Mind the Gap: Diastasis Recti Abdominis and What We Don’t Know: Part I

asphalt-communication-commuter-221310

Joanna Hess, PT, DPT, PRC, WCS

Summer holidays are approaching. You’re lounging at the beach and feeling quite proud of the ruffled swimsuit that guards the battle marks of the mom bod—the wrinkly and poochy belly. On the horizon, a woman in string bikini framing her flat tummy joins the four children sitting next to you. She must be their nanny, or maybe the children were adopted, or she probably had a surrogate. But after a short conversation, she reveals that in fact is the biological mother of these children and that she carried to full term. And when you awkwardly compliment her on the restoration of her college-era body, she nonchalantly shrugs and says, “Genetics? Maybe the coconut oil that we brought back from Bali?”

As the power of airbrushed social media images expand, the Cinderella stories of mummy tummy to model abs give hope to the many moms scrolling mindlessly on our phones passing the wee hours of childcare. These stories are powerful and inspiring, but do not reflect most of our situations, nor answer many elusive questions about diastasis recti abdominus.

What is Diastasis recti abdominis and why do we care?

Diastais recti abominis (DRA) is the excessive separation between the two sides of the rectus abdominis (the six pack muscle), which creates a pooching of the belly, particularly with difficult tasks.
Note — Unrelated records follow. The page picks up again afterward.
(** X13.  For every filter specification and row, with all other
    filters fixed: leaving the scope unset selects the same rows as the
    scope ALL; the scopes INBOX and ARCHIVE split the rows of ALL in
    two, by whether archivedAt is null, and no row is in both.  This
    holds of the query built on a fresh builder (the target set of the
    bulk actions) and of the search query. *)
Theorem scope_inbox_archive_partition now dbNow args userId r :
  let m v := matches (buildWhereClause now (with_inFilter v args)
                        createQueryBuilder) dbNow r in
  let s v := matches (searchQuery now (with_inFilter v args) userId) dbNow r in
  (m None = m (Some ALL)
   /\ m (Some INBOX) = m (Some ALL) && isNull (LibraryItem.archivedAt r)
   /\ m (Some ARCHIVE) = m (Some ALL) && negb (isNull (LibraryItem.archivedAt r))
   /\ m (Some ALL) = m (Some INBOX) || m (Some ARCHIVE)
   /\ m (Some INBOX) && m (Some ARCHIVE) = false)
  /\ (s None = s (Some ALL)
      /\ s (Some INBOX) = s (Some ALL) && isNull (LibraryItem.archivedAt r)
      /\ s (Some ARCHIVE)
         = s (Some ALL) && negb (isNull (LibraryItem.archivedAt r))
      /\ s (Some ALL) = s (Some INBOX) || s (Some ARCHIVE)
      /\ s (Some INBOX) && s (Some ARCHIVE) = false).
Proof.
  intros m s. subst m s. cbv beta.
  rewrite !matches_fresh_selectedBy, !matches_search_selectedBy.
  destruct (selectedBy_scopes now args ∅ dbNow r) as (-> & -> & -> & _).
  destruct (selectedBy_scopes now args {[ "userId" := VString userId ]} dbNow r)
    as (-> & -> & -> & _).
  destruct (selectedBy now (with_inFilter (Some ALL) args) ∅ dbNow r),
    (selectedBy now (with_inFilter (Some ALL) args)
       {[ "userId" := VString userId ]} dbNow r),
    (isNull (LibraryItem.archivedAt r)), (ownedBy userId r); done.
Qed.

(** X14.  With all other filters fixed, the scopes SUBSCRIPTION and
    LIBRARY split the rows of INBOX in two: SUBSCRIPTION takes the rows
    that have a subscription and no label matching [library], LIBRARY
    the others; no row is in both. *)
Theorem scope_subscription_library_partition now dbNow args userId r :
  let m v := matches (buildWhereClause now (with_inFilter v args)
                        createQueryBuilder) dbNow r in
  let s v := matches (searchQuery now (with_inFilter v args) userId) dbNow r in
  let feed := negb (isNull (LibraryItem.subscription r))
              && negb (ilikeAny "library" (LibraryItem.labelNames r)) in
  (m (Some SUBSCRIPTION) = m (Some INBOX) && feed
   /\ m (Some LIBRARY) = m (Some INBOX) && negb feed
   /\ m (Some INBOX) = m (Some SUBSCRIPTION) || m (Some LIBRARY)
   /\ m (Some SUBSCRIPTION) && m (Some LIBRARY) = false)
  /\ (s (Some SUBSCRIPTION) = s (Some INBOX) && feed
      /\ s (Some LIBRARY) = s (Some INBOX) && negb feed
      /\ s (Some INBOX) = s (Some SUBSCRIPTION) || s (Some LIBRARY)
      /\ s (Some SUBSCRIPTION) && s (Some LIBRARY) = false).
Proof.
  intros m s feed. subst m s feed. cbv beta.
  rewrite !matches_fresh_selectedBy, !matches_search_selectedBy.
  destruct (selectedBy_scopes now args ∅ dbNow r) as (_ & -> & _ & -> & ->).
  destruct (selectedBy_scopes now args {[ "userId" := VString userId ]} dbNow r)
    as (_ & -> & _ & -> & ->).
  destruct (selectedBy now (with_inFilter (Some ALL) args) ∅ dbNow r),
    (selectedBy now (with_inFilter (Some ALL) args)
       {[ "userId" := VString userId ]} dbNow r),
    (isNull (LibraryItem.archivedAt r)), (ownedBy userId r),
    (isNull (LibraryItem.subscription r)),
    (ilikeAny "library" (LibraryItem.labelNames r)); done.
Qed.

Lemma selectedBy_readFilter now args m0 dbNow r (v : option ReadFilter) :
  selectedBy now (with_readFilter v args) m0 dbNow r
  = selectedBy now (with_readFilter (Some READ_ALL) args) m0 dbNow r
    && forallb (evalCond ∅ dbNow r)
         (flat_map addedCond (readFilterCalls (with_readFilter v args))).
Proof.
  unfold selectedBy.
  assert (flat_map bindings (buildWhereClauseCalls now (with_readFilter v args))
          = flat_map bindings
              (buildWhereClauseCalls now (with_readFilter (Some READ_ALL) args)))
    as ->.
  { unfold buildWhereClauseCalls. rewrite !flat_map_app. do 3 f_equal.
    f_equal. by destruct v as [[]|]. }
  set (ps := setParameters _ m0).
  unfold buildWhereClauseCalls. rewrite !flat_map_app, !forallb_app.
  assert (forallb (evalCond ps dbNow r)
            (flat_map addedCond (readFilterCalls (with_readFilter v args)))
          = forallb (evalCond ∅ dbNow r)
              (flat_map addedCond (readFilterCalls (with_readFilter v args))))
    as ->.
  { by destruct v as [[]|]. }
  simpl (forallb _ (flat_map addedCond
                      (readFilterCalls (with_readFilter (Some READ_ALL) args)))).
  change (queryCalls (with_readFilter v args)) with (queryCalls args).
  change (queryCalls (with_readFilter (Some READ_ALL) args))
    with (queryCalls args).
  change (typeFilterCalls (with_readFilter v args)) with (typeFilterCalls args).
  change (typeFilterCalls (with_readFilter (Some READ_ALL) args))
    with (typeFilterCalls args).
  change (inFilterCalls (with_readFilter v args)) with (inFilterCalls args).
  change (inFilterCalls (with_readFilter (Some READ_ALL) args))
    with (inFilterCalls args).
  match goal with
  | |- ?a && (?b && (?c0 && (?x && ?c)))
       = ?a && (?b && (?c0 && (true && ?c'))) && ?x =>
      change c' with c; by destruct a, b, c0, x, c
  end.
Qed.

(** X15.  With all other filters fixed, leaving the read filter unset
    selects the same rows as ALL, and the read filters READ and UNREAD
    split those rows in two at a top reading progress of 98: READ takes
    98 and above, UNREAD everything below, no row is in both. *)
Theorem read_filter_partition now dbNow args userId r :
  let m v := matches (buildWhereClause now (with_readFilter v args)
                        createQueryBuilder) dbNow r in
  let s v := matches (searchQuery now (with_readFilter v args) userId) dbNow r in
  let read := (98 <=? LibraryItem.readingProgressTopPercent r)%Z in
  (m None = m (Some READ_ALL)
   /\ m (Some READ) = m (Some READ_ALL) && read
   /\ m (Some UNREAD) = m (Some READ_ALL) && negb read
   /\ m (Some READ_ALL) = m (Some READ) || m (Some UNREAD)
   /\ m (Some READ) && m (Some UNREAD) = false)
  /\ (s None = s (Some READ_ALL)
      /\ s (Some READ) = s (Some READ_ALL) && read
      /\ s (Some UNREAD) = s (Some READ_ALL) && negb read
      /\ s (Some READ_ALL) = s (Some READ) || s (Some UNREAD)
      /\ s (Some READ) && s (Some UNREAD) = false).
Proof.
  intros m s read. subst m s read. cbv beta.
  rewrite !matches_fresh_selectedBy, !matches_search_selectedBy.
  rewrite (selectedBy_readFilter now args ∅ dbNow r None),
    (selectedBy_readFilter now args ∅ dbNow r (Some READ)),
    (selectedBy_readFilter now args ∅ dbNow r (Some UNREAD)),
    (selectedBy_readFilter now args _ dbNow r None),
    (selectedBy_readFilter now args _ dbNow r (Some READ)),
    (selectedBy_readFilter now args _ dbNow r (Some UNREAD)).
  simpl forallb. simpl evalCond. rewrite !Z.ltb_antisym.
  destruct (selectedBy now (with_readFilter (Some READ_ALL) args) ∅ dbNow r),
    (selectedBy now (with_readFilter (Some READ_ALL) args)
       {[ "userId" := VString userId ]} dbNow r),
    (98 <=? LibraryItem.readingProgressTopPercent r)%Z, (ownedBy userId r);
    done.
Qed.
For this blog, the background information focuses on pregnancy related DRA while the application of the information can be used for any one with DRA. During the third trimester 100% of women have a DRA, defined as a separation >2 cm below the umbilicus (1). One answer to why we care about DRA is that we want our stomachs to look normal if not flat. The wrinkly skin stomach has not reached mass popularity on the runways. Another reason we care is because DRA has been assumed to predispose a long term sequelae of breakdown in the body. The cosmetic appearance associated with DRA improves as the inter-recti distance (IRD), the width between the bellies of the rectus abdominis, decreases.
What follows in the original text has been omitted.